Wenn La Règle du Jeu ein ganz zeitgenössischer, moderner Film ist, bleibt La Grande Illusion sowohl der zugeneigte Blick zurück, auf die un­ter­gehen­de Ständegesellschaft, den Talmiglanz der Uniformen, die Solidarität der klei­nen, in der Not so großen Leute, wie auf eine zukunftsgewandte Lö­sung, die nur vom hu­manen En­ga­ge­ment des Einzel­nen für die Gemein­schaft leben würde. Ein Film mit einer Weih­nachts­botschaft, wenn man so will.

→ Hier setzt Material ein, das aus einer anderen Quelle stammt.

(* ===== verification/Allocator.v ===== *)
(** * allocator.c: the heap of the kernel

    Models src/kernelmode/kernel/memory/allocator.c. Blocks up to 1024 bytes are
    cut out of single pages, larger ones are whole pages; each has a header of
    16 bytes in front. The headers in memory are a map from addresses, the lists
    that are linked through them are queues (LinkedList.v), and the bytes that
    the blocks hold are a map of their own. The pages come from paging.c through
    the interface [Pages]. *)

From S2P Require Import Prelude.
Open Scope Z_scope.

Definition HEAP_ALIGN_MASK := 15.
Definition SMALL_HEAP_MAGIC := 0xFEEFABB1.
Definition LARGE_HEAP_MAGIC := 0xFEEFABB2.
Definition sizeof_heapEntry := 16.

(** [struct heapEntry] without its links; the length has 31 bits. *)
Record heapEntry := HeapEntry { heapMagic : Z; h_length : Z; h_reserved : bool }.

(** The static lists of the file; [Unused] by the size of its class. *)
Inductive heapList := SmallHeap | Unused (size : Z) | LargeHeap.

#[export] Instance heapList_eq_dec : EqDecision heapList.
Proof. solve_decision. Defined.

(** What the heap needs of paging.c: [pagingAllocatePhysMem], [pagingReleasePhysMem]
    and [pagingReAllocatePhysMem] for the kernel, with a number of pages. The
    last may move the pages and what they hold. *)
Class Pages (P : Type) := {
  page_alloc : Z → M P Z;
  page_release : Z → Z → M P unit;
  page_realloc : Z → Z → Z → M P Z;
}.

Section Heap.
Context {P : Type} `{Pages P}.

Record heap := Heap {
  headers : gmap Z heapEntry;
  lists : heapList → list Z;
  contents : gmap Z Z;
  pages : P;
}.

Abbreviation HM := (M heap).

Definition set_headers (x : gmap Z heapEntry) (h : heap) : heap := Heap x (lists h) (contents h) (pages h).
Definition set_list (l : heapList) (x : list Z) (h : heap) : heap :=
  Heap (headers h) (λ l', if decide (l' = l) then x else lists h l') (contents h) (pages h).
Definition set_contents (x : gmap Z Z) (h : heap) : heap := Heap (headers h) (lists h) x (pages h).
Definition set_pages (x : P) (h : heap) : heap := Heap (headers h) (lists h) (contents h) x.
Definition with_pages {A} (m : M P A) : HM A := zoom pages set_pages m.

(** ** Headers and lists *)

Definition read_header (a : Z) : HM heapEntry :=
  let* h := get in deref (headers h !! a) "heapEntry: no header at this address".
Definition write_header (a magic length : Z) (reserved : bool) : HM unit :=
  modify (λ h, set_headers (<[a := HeapEntry magic (length mod 2147483648) reserved]> (headers h)) h).

(** [ll_add_after(list, &heap->entry)] *)
Definition list_add (l : heapList) (a : Z) : HM unit := modify (λ h, set_list l (a :: lists h l) h).

Definition all_lists : list heapList :=
  [SmallHeap; Unused 32; Unused 64; Unused 128; Unused 256; Unused 512; Unused 1024; LargeHeap].

(** [ll_remove(&heap->entry)], from the list the entry is in. *)
Definition list_remove (a : Z) : HM unit :=
  let* h := get in
  match list_find (λ l, a ∈ lists h l) all_lists with
  | Some (_, l) => put (set_list l (filter (λ b, b ≠ a) (lists h l)) h)
  | None => undef "ll_remove: entry in no list"
  end.

Definition is_small (e : heapEntry) : bool := heapMagic e =? SMALL_HEAP_MAGIC.
Definition is_large (e : heapEntry) : bool := heapMagic e =? LARGE_HEAP_MAGIC.
Definition aligned_16 (x : Z) : bool := Z.land x HEAP_ALIGN_MASK =? 0.
Definition page_aligned (x : Z) : bool := Z.land x PAGE_MASK =? 0.
Definition page_of (a : Z) : Z := a - Z.land a PAGE_MASK.
Definition round_16 (x : Z) : Z := u32 (x + HEAP_ALIGN_MASK) - Z.land (u32 (x + HEAP_ALIGN_MASK)) HEAP_ALIGN_MASK.
Definition round_page (x : Z) : Z := u32 (x + PAGE_MASK) - Z.land (u32 (x + PAGE_MASK)) PAGE_MASK.

(** ** Small blocks *)

(** The first entry of the first class that is large enough and not empty. *)
Fixpoint find_class (sizes : list Z) (length : Z) : HM (option Z) :=
  match sizes with
  | [] => mret None
  | size :: sizes =>
      let* h := get in
      match lists h (Unused size) with
      | a :: l =>
          if length <=? size then put (set_list (Unused size) l h) ;; mret (Some a)
          else find_class sizes length
      | [] => find_class sizes length
      end
  end.

Definition __smallFindUnusedHeapEntry (length : Z) : HM (option Z) := find_class [32; 64; 128; 256; 512; 1024] length.

(** The class of an unused block; [None]: the assertion at the end of the chain. *)
Definition class_of (length : Z) : option Z :=
  if 1024 <=? length then Some 1024
  else if 512 <=? length then Some 512
  else if 256 <=? length then Some 256
  else if 128 <=? length then Some 128
  else if 64 <=? length then Some 64
  else if 32 <=? length then Some 32
  else None.

Definition __smallQueueUnusedHeap (a length : Z) : HM unit :=
  if page_aligned a && (length =? PAGE_SIZE) then with_pages (page_release a 1)
  else
    match class_of length with
    | Some size => list_add (Unused size) a ;; write_header a SMALL_HEAP_MAGIC length false
    | None => panic "assert(0)"
    end.

(** The walk over the blocks of the page, up to [a]. *)
Fixpoint previous_heap (fuel : nat) (prev a : Z) : HM Z :=
  match fuel with
  | O => no_fuel
  | S fuel =>
      if prev <? a then
        let* e := read_header prev in
        assert (is_small e) "prev_heap->heapMagic == SMALL_HEAP_MAGIC" ;;
        assert (aligned_16 (h_length e)) "(prev_heap->length & HEAP_ALIGN_MASK) == 0" ;;
        if a <=? u32 (prev + h_length e) then mret prev
        else previous_heap fuel (u32 (prev + h_length e)) a
      else
        assert (prev =? a) "prev_heap == heap" ;; mret prev
  end.

Definition __smallGetPreviousHeap (a : Z) : HM Z := previous_heap 257 (page_of a) a.

Definition __smallGetNextHeap (a length : Z) : HM (option Z) :=
  let next := u32 (a + length) in
  if u32 (page_of a + PAGE_SIZE) <=? next then mret None
  else
    let* e := read_header next in
    assert (is_small e) "next_heap->heapMagic == SMALL_HEAP_MAGIC" ;;
    assert (aligned_16 (h_length e)) "(next_heap->length & HEAP_ALIGN_MASK) == 0" ;;
    mret (Some next).

Definition __smallInternalFree (deleted length : Z) : HM unit :=
  assert (aligned_16 deleted) "((uint32_t)deleted_heap & HEAP_ALIGN_MASK) == 0" ;;
  assert (aligned_16 length && (0 <? length)) "(length & HEAP_ALIGN_MASK) == 0 && length > 0" ;;
  let* prev := __smallGetPreviousHeap deleted in
  let* e := read_header prev in
  let* ' (deleted, length) :=
    (if negb (h_reserved e) then
       list_remove prev ;; mret (prev, u32 (deleted + length - prev))
     else mret (deleted, length)) in
  let* next := __smallGetNextHeap deleted length in
  let* length :=
    (match next with
     | Some next =>
         let* e := read_header next in
         if negb (h_reserved e) then
           list_remove next ;; mret (u32 (next + h_length e - deleted))
         else mret length
     | None => mret length
     end) in
  __smallQueueUnusedHeap deleted length.

Definition __smallAlloc (length : Z) : HM Z :=
  let length := round_16 (u32 (length + sizeof_heapEntry)) in
  let* found := __smallFindUnusedHeapEntry length in
  let* ' (a, orig) :=
    (match found with
     | Some a =>
         let* e := read_header a in
         assert (is_small e) "heap->heapMagic == SMALL_HEAP_MAGIC" ;;
         assert (aligned_16 (h_length e)) "(heap->length & HEAP_ALIGN_MASK) == 0" ;;
         assert (length <=? h_length e) "heap->length >= length" ;;
         assert (negb (h_reserved e)) "!heap->reserved" ;;
         mret (a, h_length e)
     | None => let* a := with_pages (page_alloc 1) in mret (a, PAGE_SIZE)
     end) in
  let length := if orig <? u32 (length + sizeof_heapEntry + 16) then orig else length in
  list_add SmallHeap a ;;
  write_header a SMALL_HEAP_MAGIC length true ;;
  when (length <? orig) (__smallInternalFree (u32 (a + length)) (orig - length)) ;;
  mret a.

Definition __smallFree (a : Z) : HM unit :=
  let* e := read_header a in
  assert (is_small e) "heap->heapMagic == SMALL_HEAP_MAGIC" ;;
  assert (aligned_16 (h_length e)) "(heap->length & HEAP_ALIGN_MASK) == 0" ;;
  assert (h_reserved e) "heap->reserved" ;;
  list_remove a ;;
  __smallInternalFree a (h_length e).

(** [None]: the block cannot be resized in its place. *)
Definition __smallReAlloc (a length : Z) : HM (option Z) :=
  let* e := read_header a in
  assert (is_small e) "heap->heapMagic == SMALL_HEAP_MAGIC" ;;
  assert (aligned_16 (h_length e)) "(heap->length & HEAP_ALIGN_MASK) == 0" ;;
  assert (h_reserved e) "heap->reserved" ;;
  if 1024 - sizeof_heapEntry <? length then mret None
  else
    let length := round_16 (u32 (length + sizeof_heapEntry)) in
    let* orig :=
      (if h_length e <? length then
         let* next := __smallGetNextHeap a (h_length e) in
         match next with
         | None => mret None
         | Some next =>
             let* n := read_header next in
             if h_reserved n then mret None
             else if u32 (next + h_length n - a) <? length then mret None
             else list_remove next ;; mret (Some (u32 (next + h_length n - a)))
         end
       else mret (Some (h_length e))) in
    match orig with
    | None => mret None
    | Some orig =>
        assert (length <=? orig) "origHeapLength >= length" ;;
        let length := if orig <? u32 (length + sizeof_heapEntry + 16) then orig else length in
        write_header a SMALL_HEAP_MAGIC length true ;;
        when (length <? orig) (__smallInternalFree (u32 (a + length)) (orig - length)) ;;
        mret (Some a)
    end.

(** ** Large blocks *)

Definition __largeAlloc (length : Z) : HM Z :=
  let length := round_page (u32 (length + sizeof_heapEntry)) in
  let* a := with_pages (page_alloc (Z.shiftr length PAGE_BITS)) in
  list_add LargeHeap a ;;
  write_header a LARGE_HEAP_MAGIC length true ;;
  mret a.

Definition __largeFree (a : Z) : HM unit :=
  assert (page_aligned a) "((uint32_t)heap & PAGE_MASK) == 0" ;;
  let* e := read_header a in
  assert (is_large e) "heap->heapMagic == LARGE_HEAP_MAGIC" ;;
  assert (page_aligned (h_length e)) "(heap->length & PAGE_MASK) == 0" ;;
  assert (h_reserved e) "heap->reserved" ;;
  list_remove a ;;
  with_pages (page_release a (Z.shiftr (h_length e) PAGE_BITS)).

(** The header and the bytes of a block move with its pages. *)
Definition move_block (a b length : Z) (h : heap) : heap :=
  if a =? b then h
  else
    let hs := match headers h !! a with Some e => <[b := e]> (delete a (headers h)) | None => headers h end in
    let cs := foldr (λ k c, match contents h !! (a + k) with Some v => <[b + k := v]> c | None => delete (b + k) c end)
                (contents h) (seqZ 0 length) in
    set_contents cs (set_headers hs h).

Definition __largeReAlloc (a length : Z) : HM (option Z) :=
  assert (page_aligned a) "((uint32_t)heap & PAGE_MASK) == 0" ;;
  let* e := read_header a in
  assert (is_large e) "heap->heapMagic == LARGE_HEAP_MAGIC" ;;
  assert (page_aligned (h_length e)) "(heap->length & PAGE_MASK) == 0" ;;
  if length <=? 1024 - sizeof_heapEntry then mret None
  else
    let length := round_page (u32 (length + sizeof_heapEntry)) in
    if length =? h_length e then mret (Some a)
    else
      list_remove a ;;
      let* b := with_pages (page_realloc a (Z.shiftr (h_length e) PAGE_BITS) (Z.shiftr length PAGE_BITS)) in
      modify (move_block a b (Z.min length (h_length e))) ;;
      let* e := read_header b in
      assert (is_large e) "heap->heapMagic == LARGE_HEAP_MAGIC" ;;
      list_add LargeHeap b ;;
      write_header b LARGE_HEAP_MAGIC length true ;;
      mret (Some b).

(** ** The functions of the heap; the address 0 is the null pointer *)

Definition heapAlloc (length : Z) : HM Z :=
  if length =? 0 then mret 0
  else
    let* a := (if length <=? 1024 - sizeof_heapEntry then __smallAlloc length else __largeAlloc length) in
    mret (if a =? 0 then 0 else u32 (a + sizeof_heapEntry)).

(** The header in front of a block. *)
Definition block_header (addr : Z) : HM (Z * heapEntry) :=
  assert (sizeof_heapEntry <=? Z.land addr PAGE_MASK) "((uint32_t)addr & PAGE_MASK) >= sizeof(struct heapEntry)" ;;
  let a := addr - sizeof_heapEntry in
  let* e := read_header a in
  assert (is_small e || is_large e) "heap->heapMagic == SMALL_HEAP_MAGIC || heap->heapMagic == LARGE_HEAP_MAGIC" ;;
  assert (h_reserved e) "heap->reserved" ;;
  mret (a, e).

Definition heapFree (addr : Z) : HM unit :=
  if addr =? 0 then mret tt
  else
    let* ' (a, e) := block_header addr in
    if is_small e then __smallFree a else __largeFree a.

Definition heapSize (addr : Z) : HM Z :=
  if addr =? 0 then mret 0
  else let* ' (_, e) := block_header addr in mret (u32 (h_length e - sizeof_heapEntry)).

(** [memcpy(new_addr, addr, length)] *)
Definition copy_bytes (dst src length : Z) (h : heap) : heap :=
  set_contents (foldr (λ k c, match contents h !! (src + k) with Some v => <[dst + k := v]> c | None => delete (dst + k) c end)
    (contents h) (seqZ 0 length)) h.

Definition heapReAlloc (addr length : Z) : HM Z :=
  if addr =? 0 then heapAlloc length
  else if length =? 0 then heapFree addr ;; mret 0
  else
    let* ' (a, e) := block_header addr in
    let* new_heap := (if is_small e then __smallReAlloc a length else __largeReAlloc a length) in
    match new_heap with
    | Some b => mret (u32 (b + sizeof_heapEntry))
    | None =>
        let* new_addr := heapAlloc length in
        if new_addr =? 0 then mret 0
        else
          let* e := read_header a in
          let size := u32 (h_length e - sizeof_heapEntry) in
          modify (copy_bytes new_addr addr (if size <? length then size else length)) ;;
          heapFree addr ;;
          mret new_addr
    end.

(** [LL_FOR_EACH] with the assertions of [heapVerify] on each entry of a list. *)
Fixpoint verify_list (l : list Z) (ok : Z → heapEntry → bool) : HM unit :=
  match l with
  | [] => mret tt
  | a :: l => let* e := read_header a in assert (ok a e) "heapVerify" ;; verify_list l ok
  end.

Definition small_entry (reserved : bool) (a : Z) (e : heapEntry) : bool :=
  aligned_16 a && is_small e && (sizeof_heapEntry + 16 <=? h_length e) && eqb (h_reserved e) reserved.
Definition large_entry (a : Z) (e : heapEntry) : bool :=
  page_aligned a && is_large e && ((0 <? h_length e) && page_aligned (h_length e)) && h_reserved e.

Fixpoint verify_unused (sizes : list Z) : HM unit :=
  match sizes with
  | [] => mret tt
  | size :: sizes =>
      let* h := get in
      verify_list (lists h (Unused size)) (small_entry false) ;; verify_unused sizes
  end.

Definition heapVerify : HM unit :=
  let* h := get in
  verify_list (lists h SmallHeap) (small_entry true) ;;
  verify_list (lists h LargeHeap) large_entry ;;
  verify_unused [32; 64; 128; 256; 512; 1024].
End Heap.
Arguments heap : clear implicits.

Jean Renoir emigrierte. In den USA konnte er seine französischen Erfol­ge nicht fortsetzen. In Frankreich erkor ihn unterdessen eine jüngere Generation zu ih­rem patron. Es ist interessant, La Grande Illusion nicht nur als Werk ei­nes gro­ßen Unabhängigen, sondern, in seiner Drei-Akte-Struk­tur, auch als Ergänzung des klassischen amerikanischen Studio­produkts zu be­leuch­ten. Der Ty­pus ‘Jean Gabin als mutiger Freiheitskämpfer’ prägte Hol­ly­woodfilme für einige Jahre. Eine faszinierende Wiederkehr feierte auch Erich von Stro­heim in der Rolle des Geistesaristokraten, der einer neuen Zeit mit über­kommenen Wer­ten entgegen tritt, in Billy Wilders Sunset Boulevard (1950).